Post contributed by: John Augustine – Community Outreach Manager, Marcellus Shale Coalition  Act 13, bi-partisan legislation enacted in February 2012, further strengthened environmental safeguards, provided critical regulatory certainty and created a new revenue stream through an impact fee for counties and municipalities. According to the Pennsylvania Public Utility Comission (PUC), Susquehanna County municipalities received $9.8 million in 2012 and $10.9 million in 2013 in impact fee revenues – new revenues that are going towards emergency preparedness, social services, infrastructure, environmental programs and other core areas of interest for the county.
In addition to the $1.8 billion in tax revenue generated by the natural gas industry over the past few years, this new revenue stream is helping to reduce the tax burden on Susquehanna County residents while allowing local governments to make critical, and often overdue, investments.
The Allegheny Institute for Public Policy recently estimated that $731 million in Marcellus Shale royalties were paid to Pennsylvanians in 2012. In Susquehanna the amount claimed in 2010 topped $133 million up from $8 million in 2006—a gain of over 1,500 percent.
Certainly good news for landowners, local business and governments.

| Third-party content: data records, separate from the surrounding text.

Lemma removeSignCallback_ok : forall task type hash fileContent,
  exists doc, removeSignCallback task type hash fileContent = Ok doc.
Proof.
  intros task type hash fileContent. unfold removeSignCallback. cbv zeta.
  destruct (findIndex _ (splitLines fileContent)) as [idx|] eqn:E;
    [|now eexists].
  apply findIndex_bound in E.
  ok_get (splitLines fileContent) idx. ok_branches.
Qed.

Lemma addDependencyCallback_ok : forall fromTask fileContent,
  exists doc, addDependencyCallback fromTask fileContent = Ok doc.
Proof.
  intros fromTask fileContent. unfold addDependencyCallback. cbv zeta.
  destruct (frontmatterEnd (splitLines fileContent)) as [fmEnd|] eqn:E;
    [|now eexists].
  apply frontmatterEnd_bound in E.
  set (lines := splitLines fileContent) in *.
  set (frontmatterLines := firstn (fmEnd - 1) (skipn 1 lines)).
  assert (Hlen : length frontmatterLines <= length lines - 1).
  { unfold frontmatterLines. rewrite length_firstn, length_skipn. lia. }
  destruct (forFirst_get_ok frontmatterLines
              (fun line => isSome (blockedByRegex line))
              (length frontmatterLines) 0)
    as (blockedByIndex & -> & _); [lia|].
  cbn [bind].
  destruct (forFirst_get_ok lines
              (fun line => includes line (u "uid:") &&
                           includes line (u "[[" ++ task_text fromTask ++ u "]]"))
              (fmEnd - 1) 1)
    as (existing & -> & _); [lia|].
  cbn [bind]. destruct existing; [now eexists|].
  destruct blockedByIndex as [b|]; [|now eexists].
  destruct (skipBlockedByItems_ok (0 + 1 + length frontmatterLines) lines
              (length lines) (0 + 1 + b + 1))
    as (stop & ->); [lia|lia|].
  cbn [bind]. now eexists.
Qed.

Lemma removeDependencyCallback_ok : forall fromTaskId fileContent,
  exists doc, removeDependencyCallback fromTaskId fileContent = Ok doc.
Proof.
  intros fromTaskId fileContent. unfold removeDependencyCallback. cbv zeta.
  destruct (frontmatterEnd (splitLines fileContent)) as [fmEnd|] eqn:E;
    [|now eexists].
  apply frontmatterEnd_bound in E.
  destruct (removeDependencyItems_ok (basenameOf fromTaskId)
              (length (splitLines fileContent)) 1 fmEnd
              (splitLines fileContent))
    as (lines' & ->); [lia|lia|].
  cbn [bind]. now eexists.
Qed.

(** ** A target that is not there *)

Section Missing.

Variables removeEmojiId removeDataviewId removeTags normalizeWhitespace :
  jsstring -> jsstring.

Lemma strictEq_true : forall lines i s,
  strictEq lines i s = true <-> nth_error lines i = Some s.
Proof.
  intros lines i s. unfold strictEq.
  destruct (nth_error lines i) as [l|]; split; try discriminate.
  - intros H. apply eqb_eq in H. now subst.
  - intros H. injection H as ->. apply eqb_refl.
Qed.

Lemma frontmatterEnd_missing : forall lines,
  blockMissing lines -> frontmatterEnd lines = None.
Proof.
  intros lines [H|H]; unfold frontmatterEnd.
  - destruct (strictEq lines 0 (u "---")) eqn:E; [|reflexivity].
    apply strictEq_true in E. contradiction.
  - destruct (strictEq lines 0 (u "---")); [|reflexivity].
    apply firstIndex_none. intros i Hi.
    destruct (strictEq lines i (u "---")) eqn:E; [|reflexivity].
    apply strictEq_true in E. exfalso. apply (H i); [lia|exact E].
Qed.

Lemma findIndex_absent : forall (p : jsstring -> bool) X,
  (forall x, In x X -> p x = false) -> findIndex p X = None.
Proof.
  intros p X H. apply findIndexFrom_absent. intros j y Hy.
  apply H. eapply nth_error_In. exact Hy.
Qed.

Lemma findTaskLineByIdOrText_missing : forall lines task,
  (forall line, In line lines -> marksTask task line = false) ->
  findTaskLineByIdOrText lines (task_id task) (task_text task) = None.
Proof.
  intros lines task H. unfold findTaskLineByIdOrText.
  rewrite !findIndex_absent; [reflexivity| | |]; intros x Hx;
    specialize (H x Hx); unfold marksTask in H;
    apply orb_false_iff in H as [H H3];
    apply orb_false_iff in H as [H1 H2]; assumption.
Qed.

Lemma findTaskLineForTags_missing : forall lines task,
  (forall line, In line lines ->
                marksTask task line = false /\
                sameCoreText removeEmojiId removeDataviewId removeTags
                  normalizeWhitespace task line = false) ->
  findTaskLineForTags removeEmojiId removeDataviewId removeTags
    normalizeWhitespace lines task = None.
Proof.
  intros lines task H. unfold findTaskLineForTags.
  rewrite findTaskLineByIdOrText_missing by (intros l Hl; apply H; exact Hl).
  apply findIndex_absent. intros x Hx. now apply H.
Qed.

Lemma callback_ok : forall op task fileContent,
  exists doc,
    callback removeEmojiId removeDataviewId removeTags normalizeWhitespace
      op task fileContent = Ok doc.
Proof.
  intros op task fileContent. destruct op; simpl;
    try match goal with
        | |- context [task_type task] => destruct (task_type task)
        end.
  - apply updateTaskStatusInline_ok.
  - apply updateTaskStatusNote_ok.
  - apply addTagInline_ok.
  - apply addTagNote_ok.
  - apply removeTagInline_ok.
  - apply removeTagNote_ok.
  - apply addStarInline_ok.
  - apply addStarNote_ok.
  - apply removeStarInline_ok.
  - apply removeStarNote_ok.
  - apply addSignCallback_ok.
  - apply removeSignCallback_ok.
  - apply addDependencyCallback_ok.
  - apply removeDependencyCallback_ok.
Qed.

Lemma callback_missing : forall op task fileContent,
  targetMissing removeEmojiId removeDataviewId removeTags normalizeWhitespace
    op task fileContent ->
  callback removeEmojiId removeDataviewId removeTags normalizeWhitespace
    op task fileContent = Ok fileContent.
Proof.
  intros op task fileContent. unfold targetMissing, targetOf.
  destruct op; simpl;
    try match goal with
        | |- context [task_type task] => destruct (task_type task)
        end;
    intros H;
    try (apply frontmatterEnd_missing in H);
    try (apply findTaskLineByIdOrText_missing in H);
    try (apply findTaskLineForTags_missing in H);
    try (apply findIndex_absent in H).
  - unfold updateTaskStatusInline. now rewrite H.
  - unfold updateTaskStatusNote. now rewrite H.
  - unfold addTagInline. now rewrite H.
  - unfold addTagNote. now rewrite H.
  - unfold removeTagInline. now rewrite H.
  - unfold removeTagNote. now rewrite H.
  - unfold addStarInline. now rewrite H.
  - unfold addStarNote. now rewrite H.
  - unfold removeStarInline. now rewrite H.
  - unfold removeStarNote. now rewrite H.
  - unfold addSignCallback. now rewrite H.
  - unfold removeSignCallback. now rewrite H.
  - unfold addDependencyCallback. now rewrite H.
  - unfold removeDependencyCallback. now rewrite H.
Qed.

End Missing.

(** ** The vault around the callbacks *)

Lemma process_ok : forall vault path fn,
  (forall fileContent, exists doc, fn fileContent = Ok doc) ->
  exists vault', process vault path fn = Ok vault'.
Proof.
  intros vault path fn Hfn. unfold process.
  destruct (vault path) as [fileContent|]; [|now eexists].
  destruct (Hfn fileContent) as (doc & ->). cbn [bind]. now eexists.
Qed.

(** A mutation of the vault returns whenever its callback does. *)
Lemma guarded_ok : forall checkText task vault fn,
  (forall fileContent, exists doc, fn fileContent = Ok doc) ->
  exists vault', guarded checkText task vault fn = Ok vault'.
Proof.
  intros checkText task vault fn Hfn. unfold guarded.
  destruct (isEmpty (task_link task) || checkText && isEmpty (task_text task));
    [now eexists|].
  destruct (vault (task_link task)); [|now eexists].
  now apply process_ok.
Qed.

(** A task without a document leaves the vault as it is. *)
Lemma guarded_without_document : forall checkText task vault fn,
  vault (task_link task) = None ->
  guarded checkText task vault fn = Ok vault.
Proof.
  intros checkText task vault fn H. unfold guarded.
  destruct (isEmpty (task_link task) || checkText && isEmpty (task_text task));
    [reflexivity|].
  now rewrite H.
Qed.

(** A callback that gives the document back leaves every document of the
    vault as it is. *)
Lemma guarded_same_document : forall checkText task vault fn fileContent,
  vault (task_link task) = Some fileContent ->
  fn fileContent = Ok fileContent ->
  exists vault',
    guarded checkText task vault fn = Ok vault' /\
    forall path, vault' path = vault path.
Proof.
  intros checkText task vault fn fileContent Hfile Hfn. unfold guarded.
  destruct (isEmpty (task_link task) || checkText && isEmpty (task_text task)).
  { exists vault. now split. }
  rewrite Hfile. unfold process. rewrite Hfile, Hfn. cbn [bind].
  eexists. split; [reflexivity|].
  intros path. unfold writeFile.
  destruct (eqb path (task_link task)) eqn:E; [|reflexivity].
  apply eqb_eq in E. now subst path.
Qed.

In sum, over the past two years, $400 million – $20 million more than previously projected by the government – in impact fees have been generated state-wide by safe, job-creating Marcellus Shale development.  And as more clean-burning natural gas is responsibly produced, additional revenue will flow to the state as well as county and municipality governments, ensuring that every square inch of the Commonwealth continues to benefit.